山頂で写真を撮りピパイロ岳に向かうが、道を間違い10分以上ロスした。一旦下って登り返し、ピパイロの肩を経て、1020分誰もいないピパイロ岳に到着した。伏美岳、妙敷山、十勝幌尻岳、札内岳、エサオマントッタベツ岳など懐かしい山々との再会を喜ぶ。エサオマントッタベツ岳の背後にはカムイエクウチカウシ山が見え隠れする。幌尻岳や戸蔦別岳方面にはまだガスが流れ全容を現さない。伏美岳から縦走してくる人の気配も全くない。山頂で口にしたグレープフルーツは、冷たくはなかったがとても美味しかった。新調したばかりの雨具のズボンは、ハイ松の切り株や石で擦れて、至るところに穴が空き、松脂が酷かった(トホホ、、)。30分ほど山頂を独り占めし、往路を戻る。縦走路の南東斜面に広がるお花畑の高山植物が、疲れを癒してくれる。

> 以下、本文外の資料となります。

(** X8. From any state a run of an AccelerateToVelocity reaches, a tick returns
    RUNNING exactly when speed < target velocity and SUCCESS exactly when
    speed >= target velocity; the actor is then commanded the throttle
    value of the node on a RUNNING tick and the throttle 0 on a SUCCESS
    tick. *)
Theorem AccelerateToVelocity_tick (vehicle : actor_id) (throttle_value target_velocity : Q)
    (w0 : World) (calls : list Call) (l : Location) (v : Vector3D) :
  let self := fst (AccelerateToVelocity.__init__ vehicle throttle_value target_velocity w0) in
  let w1 := snd (AccelerateToVelocity.__init__ vehicle throttle_value target_velocity w0) in
  let w := snd (run sqrt (Accelerate self) calls w1) in
  let moved := move vehicle l v w in
  let speed := calculate_velocity sqrt (actors moved vehicle) in
  let tick := AccelerateToVelocity.update sqrt self moved in
  (fst tick = RUNNING <-> speed < target_velocity)
  /\ (fst tick = SUCCESS <-> target_velocity <= speed)
  /\ (speed < target_velocity -> throttle (commanded (actors (snd tick) vehicle)) = throttle_value)
  /\ (target_velocity <= speed -> throttle (commanded (actors (snd tick) vehicle)) = 0).
Proof.
  intros self w1 w moved speed tick.
  destruct (run_from_init sqrt (AccelerateArgs vehicle throttle_value target_velocity) w0 calls)
    as (c & new & H1 & _). simpl in H1. fold self w1 w in H1.
  destruct (accelerate_update_cases self moved c H1) as [(Hs & Ht & Hr)|(Hs & Ht & Hr)];
    change (AccelerateToVelocity.vehicle self) with vehicle in *;
    change (AccelerateToVelocity.target_velocity self) with target_velocity in *;
    change (AccelerateToVelocity.throttle_value self) with throttle_value in *;
    fold speed in Hs; fold tick in Ht, Hr; unfold commanded; rewrite Ht, Hr; simpl.
  - repeat split; intros; try discriminate; try assumption; try reflexivity; lra.
  - repeat split; intros; try discriminate; try assumption; try reflexivity; lra.
Qed.

(** X9. From any state a run of a StopVehicle reaches, a tick returns RUNNING
    exactly when speed > epsilon and SUCCESS exactly when speed <= epsilon;
    the actor is then commanded the brake value of the node on a RUNNING
    tick and the brake 0 on a SUCCESS tick. *)
Theorem StopVehicle_tick (vehicle : actor_id) (brake_value : Q)
    (w0 : World) (calls : list Call) (l : Location) (v : Vector3D) :
  let self := fst (StopVehicle.__init__ vehicle brake_value w0) in
  let w1 := snd (StopVehicle.__init__ vehicle brake_value w0) in
  let w := snd (run sqrt (Stop self) calls w1) in
  let moved := move vehicle l v w in
  let speed := calculate_velocity sqrt (actors moved vehicle) in
  let tick := StopVehicle.update sqrt self moved in
  (fst tick = RUNNING <-> EPSILON < speed)
  /\ (fst tick = SUCCESS <-> speed <= EPSILON)
  /\ (EPSILON < speed -> brake (commanded (actors (snd tick) vehicle)) = brake_value)
  /\ (speed <= EPSILON -> brake (commanded (actors (snd tick) vehicle)) = 0).
Proof.
  intros self w1 w moved speed tick.
  destruct (run_from_init sqrt (StopArgs vehicle brake_value) w0 calls)
    as (c & new & H1 & _). simpl in H1. fold self w1 w in H1.
  destruct (stop_update_cases self moved c H1) as [(Hs & Ht & Hr)|(Hs & Ht & Hr)];
    change (StopVehicle.vehicle self) with vehicle in *;
    change (StopVehicle.brake_value self) with brake_value in *;
    fold speed in Hs; fold tick in Ht, Hr; unfold commanded; rewrite Ht, Hr; simpl.
  - repeat split; intros; try discriminate; try assumption; try reflexivity; lra.
  - repeat split; intros; try discriminate; try assumption; try reflexivity; lra.
Qed.

End ActionTicks.

Lemma AccelerateToVelocity_tick_witness :
  let self := fst (AccelerateToVelocity.__init__ 0%nat 0.5 20 empty_world) in
  let w1 := snd (AccelerateToVelocity.__init__ 0%nat 0.5 20 empty_world) in
  let tick := AccelerateToVelocity.update Qsqrt self (move 0%nat origin (mkVector3D 10 0 0) w1) in
  throttle (commanded (actors (snd tick) 0%nat)) = 0.5.
Proof.
  destruct (AccelerateToVelocity_tick Qsqrt 0%nat 0.5 20 empty_world []
              origin (mkVector3D 10 0 0)) as (_ & _ & H & _).
  apply H. vm_compute; reflexivity.
Defined.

 ピパイロ岳山頂、1967m峰(中央)と北戸蔦別岳(左端)

14
時に北戸蔦別岳に戻ったが、私のテント1張のみで他の登山者は見当たらなかった。天気が良ければ、明日は戸蔦別岳を経て七つ沼カールと幌尻岳を予定していたが、雨の予報なので今日中に戸蔦別岳まで行って見ることにする。カロリーメート一切れと紅茶で一息入れた後、戸蔦別岳へ向かったが、道の中程で戻ってくる単独行者2人に出会った。50分ほどで戸蔦別岳山頂に着くが、ここで七つ沼カールに泊まるという3人組が休んでいた。彼等と会話をしながらまったりしていると、ガスが上がって晴れ渡り、縦走してきたピパイロ岳、1967m峰、北戸蔦別岳の峰々や幌尻岳など北日高の山々の全貌が見渡せた。
360度の見事な眺望だ。苦労が報われる至福の瞬間だ。

 戸蔦別岳より、幌尻岳と七つ沼カール(左)

雪渓を抱いた七つ沼カールも見事で、テント泊の誘惑には抗し難いが次回の楽しみにしよう。16時半、北戸蔦別岳に戻り温いビールで祝杯を上げた。単独行者達は下山したらしく、今夜も私一人らしい。テント内でダニ1匹見つけて潰すと赤い血が吹き出た。疲れて横になりうつらうつらしていると、19時頃2人組が着いて隣にテントを張った。これで山頂の狭いテン場は満杯である。風が強くなり今夜は荒れそうだ。